- [Extracted data]
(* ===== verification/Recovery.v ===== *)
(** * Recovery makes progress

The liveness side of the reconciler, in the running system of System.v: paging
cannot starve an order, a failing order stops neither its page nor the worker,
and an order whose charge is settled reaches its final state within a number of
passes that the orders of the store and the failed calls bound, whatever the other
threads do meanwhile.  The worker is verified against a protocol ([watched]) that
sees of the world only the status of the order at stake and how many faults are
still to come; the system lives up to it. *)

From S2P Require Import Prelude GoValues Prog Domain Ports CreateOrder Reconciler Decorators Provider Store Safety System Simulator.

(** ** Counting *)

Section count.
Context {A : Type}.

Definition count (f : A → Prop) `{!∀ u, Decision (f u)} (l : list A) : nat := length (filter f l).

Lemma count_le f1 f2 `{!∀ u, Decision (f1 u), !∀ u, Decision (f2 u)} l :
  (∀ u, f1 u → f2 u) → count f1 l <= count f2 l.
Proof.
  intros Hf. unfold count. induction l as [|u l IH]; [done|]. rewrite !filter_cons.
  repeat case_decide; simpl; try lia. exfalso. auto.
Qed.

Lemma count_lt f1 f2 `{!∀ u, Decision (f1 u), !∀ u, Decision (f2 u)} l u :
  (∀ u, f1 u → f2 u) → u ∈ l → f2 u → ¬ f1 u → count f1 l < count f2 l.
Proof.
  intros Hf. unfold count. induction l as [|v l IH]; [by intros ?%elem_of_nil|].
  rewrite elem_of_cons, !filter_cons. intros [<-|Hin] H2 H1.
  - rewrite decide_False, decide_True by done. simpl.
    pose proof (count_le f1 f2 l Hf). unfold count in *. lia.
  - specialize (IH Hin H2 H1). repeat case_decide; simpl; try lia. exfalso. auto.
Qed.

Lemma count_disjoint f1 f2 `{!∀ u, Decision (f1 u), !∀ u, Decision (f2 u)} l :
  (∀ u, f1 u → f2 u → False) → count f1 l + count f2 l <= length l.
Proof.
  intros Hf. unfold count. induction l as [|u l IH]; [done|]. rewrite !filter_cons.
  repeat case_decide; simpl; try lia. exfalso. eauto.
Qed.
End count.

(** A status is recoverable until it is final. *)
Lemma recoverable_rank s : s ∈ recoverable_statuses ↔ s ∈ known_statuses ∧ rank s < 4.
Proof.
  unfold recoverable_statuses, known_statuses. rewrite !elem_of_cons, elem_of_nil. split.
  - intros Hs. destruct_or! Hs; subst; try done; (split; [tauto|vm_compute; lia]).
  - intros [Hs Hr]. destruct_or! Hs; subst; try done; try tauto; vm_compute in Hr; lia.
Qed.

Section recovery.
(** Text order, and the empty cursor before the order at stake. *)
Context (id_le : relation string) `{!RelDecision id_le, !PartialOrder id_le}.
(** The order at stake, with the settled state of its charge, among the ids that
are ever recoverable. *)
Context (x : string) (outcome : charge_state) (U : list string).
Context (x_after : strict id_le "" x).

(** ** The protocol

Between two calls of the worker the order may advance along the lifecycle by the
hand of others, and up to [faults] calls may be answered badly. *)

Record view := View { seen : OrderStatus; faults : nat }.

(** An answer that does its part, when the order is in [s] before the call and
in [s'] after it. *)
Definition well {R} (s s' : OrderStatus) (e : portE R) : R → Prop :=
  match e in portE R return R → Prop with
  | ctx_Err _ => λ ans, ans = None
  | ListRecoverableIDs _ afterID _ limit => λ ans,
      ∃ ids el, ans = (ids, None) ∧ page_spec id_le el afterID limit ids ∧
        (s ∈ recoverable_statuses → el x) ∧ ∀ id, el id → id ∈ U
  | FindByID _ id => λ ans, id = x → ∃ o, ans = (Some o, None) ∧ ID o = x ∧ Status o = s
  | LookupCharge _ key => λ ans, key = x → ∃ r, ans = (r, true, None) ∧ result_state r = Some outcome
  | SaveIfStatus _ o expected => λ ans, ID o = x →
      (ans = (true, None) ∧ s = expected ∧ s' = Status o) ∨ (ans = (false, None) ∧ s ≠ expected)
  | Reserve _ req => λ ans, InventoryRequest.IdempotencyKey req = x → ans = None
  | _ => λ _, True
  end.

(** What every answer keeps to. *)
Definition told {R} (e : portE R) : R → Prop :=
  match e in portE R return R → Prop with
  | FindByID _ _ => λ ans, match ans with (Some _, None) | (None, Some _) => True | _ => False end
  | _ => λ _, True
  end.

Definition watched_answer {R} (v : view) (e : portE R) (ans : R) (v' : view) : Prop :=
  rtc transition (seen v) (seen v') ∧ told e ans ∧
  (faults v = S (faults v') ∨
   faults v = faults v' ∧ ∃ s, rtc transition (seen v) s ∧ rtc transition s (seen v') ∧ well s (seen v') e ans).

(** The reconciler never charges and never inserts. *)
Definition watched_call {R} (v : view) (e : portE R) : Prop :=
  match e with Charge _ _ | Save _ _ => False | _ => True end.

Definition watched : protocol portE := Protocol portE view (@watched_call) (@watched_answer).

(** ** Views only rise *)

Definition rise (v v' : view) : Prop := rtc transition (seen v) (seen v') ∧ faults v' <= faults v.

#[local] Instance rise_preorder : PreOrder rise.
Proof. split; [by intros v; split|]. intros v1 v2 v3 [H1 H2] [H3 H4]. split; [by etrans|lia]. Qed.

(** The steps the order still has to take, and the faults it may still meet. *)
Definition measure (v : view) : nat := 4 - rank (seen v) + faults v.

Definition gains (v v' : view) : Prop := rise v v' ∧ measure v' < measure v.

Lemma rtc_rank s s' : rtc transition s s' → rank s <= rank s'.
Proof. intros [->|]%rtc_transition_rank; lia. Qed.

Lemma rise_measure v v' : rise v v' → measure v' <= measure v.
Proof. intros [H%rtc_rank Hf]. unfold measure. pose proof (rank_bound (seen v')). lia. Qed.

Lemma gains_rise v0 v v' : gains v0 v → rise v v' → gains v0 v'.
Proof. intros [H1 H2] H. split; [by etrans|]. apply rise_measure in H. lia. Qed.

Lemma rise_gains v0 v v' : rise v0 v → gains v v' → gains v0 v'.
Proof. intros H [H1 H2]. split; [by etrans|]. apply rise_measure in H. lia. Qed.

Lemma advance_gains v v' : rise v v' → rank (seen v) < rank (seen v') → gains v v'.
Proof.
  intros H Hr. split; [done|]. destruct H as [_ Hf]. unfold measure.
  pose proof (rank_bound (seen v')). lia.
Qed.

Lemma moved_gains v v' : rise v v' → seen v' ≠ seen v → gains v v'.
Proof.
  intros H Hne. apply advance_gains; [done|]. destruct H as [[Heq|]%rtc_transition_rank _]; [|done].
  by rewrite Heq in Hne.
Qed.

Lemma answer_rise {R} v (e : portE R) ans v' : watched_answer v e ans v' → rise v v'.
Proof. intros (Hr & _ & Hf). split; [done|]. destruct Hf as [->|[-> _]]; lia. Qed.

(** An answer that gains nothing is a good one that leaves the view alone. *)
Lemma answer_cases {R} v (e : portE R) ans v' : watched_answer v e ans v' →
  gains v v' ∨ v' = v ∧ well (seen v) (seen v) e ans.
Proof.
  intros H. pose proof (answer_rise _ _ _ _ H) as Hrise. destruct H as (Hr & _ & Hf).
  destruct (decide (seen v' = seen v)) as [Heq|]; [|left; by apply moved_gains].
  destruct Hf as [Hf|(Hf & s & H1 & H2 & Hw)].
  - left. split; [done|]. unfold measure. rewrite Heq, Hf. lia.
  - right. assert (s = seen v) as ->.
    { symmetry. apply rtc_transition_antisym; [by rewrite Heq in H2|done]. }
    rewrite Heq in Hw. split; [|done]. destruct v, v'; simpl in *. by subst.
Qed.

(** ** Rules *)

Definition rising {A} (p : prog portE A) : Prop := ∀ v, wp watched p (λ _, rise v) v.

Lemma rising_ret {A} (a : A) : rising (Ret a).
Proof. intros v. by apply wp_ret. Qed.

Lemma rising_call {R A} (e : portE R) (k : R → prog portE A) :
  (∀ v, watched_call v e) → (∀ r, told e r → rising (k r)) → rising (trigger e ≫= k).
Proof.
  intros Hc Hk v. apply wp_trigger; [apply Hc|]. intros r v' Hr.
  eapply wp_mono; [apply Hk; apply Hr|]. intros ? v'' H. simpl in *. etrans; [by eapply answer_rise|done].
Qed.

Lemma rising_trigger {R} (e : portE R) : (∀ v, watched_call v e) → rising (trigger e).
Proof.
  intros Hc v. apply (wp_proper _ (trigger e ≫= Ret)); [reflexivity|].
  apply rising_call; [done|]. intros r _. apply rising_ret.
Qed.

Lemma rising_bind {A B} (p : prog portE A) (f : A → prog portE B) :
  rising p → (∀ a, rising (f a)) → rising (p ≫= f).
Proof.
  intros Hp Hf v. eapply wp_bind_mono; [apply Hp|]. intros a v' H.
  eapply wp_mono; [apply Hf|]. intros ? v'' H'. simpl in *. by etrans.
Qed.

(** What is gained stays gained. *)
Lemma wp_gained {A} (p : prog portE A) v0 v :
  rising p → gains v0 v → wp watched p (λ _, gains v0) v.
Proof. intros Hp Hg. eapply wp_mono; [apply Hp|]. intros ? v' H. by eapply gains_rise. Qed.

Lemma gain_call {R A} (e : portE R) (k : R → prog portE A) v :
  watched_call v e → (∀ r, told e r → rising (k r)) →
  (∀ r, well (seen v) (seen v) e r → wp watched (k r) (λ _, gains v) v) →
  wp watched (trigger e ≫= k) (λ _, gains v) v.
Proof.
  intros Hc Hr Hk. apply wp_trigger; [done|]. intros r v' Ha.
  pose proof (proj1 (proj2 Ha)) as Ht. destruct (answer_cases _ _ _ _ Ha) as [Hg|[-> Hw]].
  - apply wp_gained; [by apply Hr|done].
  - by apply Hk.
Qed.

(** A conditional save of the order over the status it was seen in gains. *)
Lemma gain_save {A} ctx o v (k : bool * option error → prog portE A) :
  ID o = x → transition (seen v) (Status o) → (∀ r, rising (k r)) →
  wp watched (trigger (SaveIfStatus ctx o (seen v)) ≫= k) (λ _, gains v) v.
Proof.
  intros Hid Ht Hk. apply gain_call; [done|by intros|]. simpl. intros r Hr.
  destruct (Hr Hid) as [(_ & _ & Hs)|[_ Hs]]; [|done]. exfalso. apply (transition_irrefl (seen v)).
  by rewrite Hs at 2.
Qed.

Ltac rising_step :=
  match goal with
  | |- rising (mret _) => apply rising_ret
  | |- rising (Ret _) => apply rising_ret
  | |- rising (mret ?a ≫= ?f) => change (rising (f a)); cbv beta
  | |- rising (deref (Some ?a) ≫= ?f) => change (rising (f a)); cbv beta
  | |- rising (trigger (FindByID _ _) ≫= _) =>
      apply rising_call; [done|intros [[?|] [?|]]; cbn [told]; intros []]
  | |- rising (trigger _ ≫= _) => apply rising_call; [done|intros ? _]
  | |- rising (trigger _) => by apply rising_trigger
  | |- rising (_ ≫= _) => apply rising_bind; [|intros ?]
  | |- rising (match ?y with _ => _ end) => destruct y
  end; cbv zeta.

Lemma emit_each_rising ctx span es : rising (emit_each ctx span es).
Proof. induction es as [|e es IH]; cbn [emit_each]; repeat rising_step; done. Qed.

- [Task brief] Using the entries above, repeat only the lines from the one containing "faults v = faults" through the one containing "Lemma rise_measure v", end lines included.

- [Answer space]
   faults v = faults v' ∧ ∃ s, rtc transition (seen v) s ∧ rtc transition s (seen v') ∧ well s (seen v') e ans).

(** The reconciler never charges and never inserts. *)
Definition watched_call {R} (v : view) (e : portE R) : Prop :=
  match e with Charge _ _ | Save _ _ => False | _ => True end.

Definition watched : protocol portE := Protocol portE view (@watched_call) (@watched_answer).

(** ** Views only rise *)

Definition rise (v v' : view) : Prop := rtc transition (seen v) (seen v') ∧ faults v' <= faults v.

#[local] Instance rise_preorder : PreOrder rise.
Proof. split; [by intros v; split|]. intros v1 v2 v3 [H1 H2] [H3 H4]. split; [by etrans|lia]. Qed.

(** The steps the order still has to take, and the faults it may still meet. *)
Definition measure (v : view) : nat := 4 - rank (seen v) + faults v.

Definition gains (v v' : view) : Prop := rise v v' ∧ measure v' < measure v.

Lemma rtc_rank s s' : rtc transition s s' → rank s <= rank s'.
Proof. intros [->|]%rtc_transition_rank; lia. Qed.

Lemma rise_measure v v' : rise v v' → measure v' <= measure v.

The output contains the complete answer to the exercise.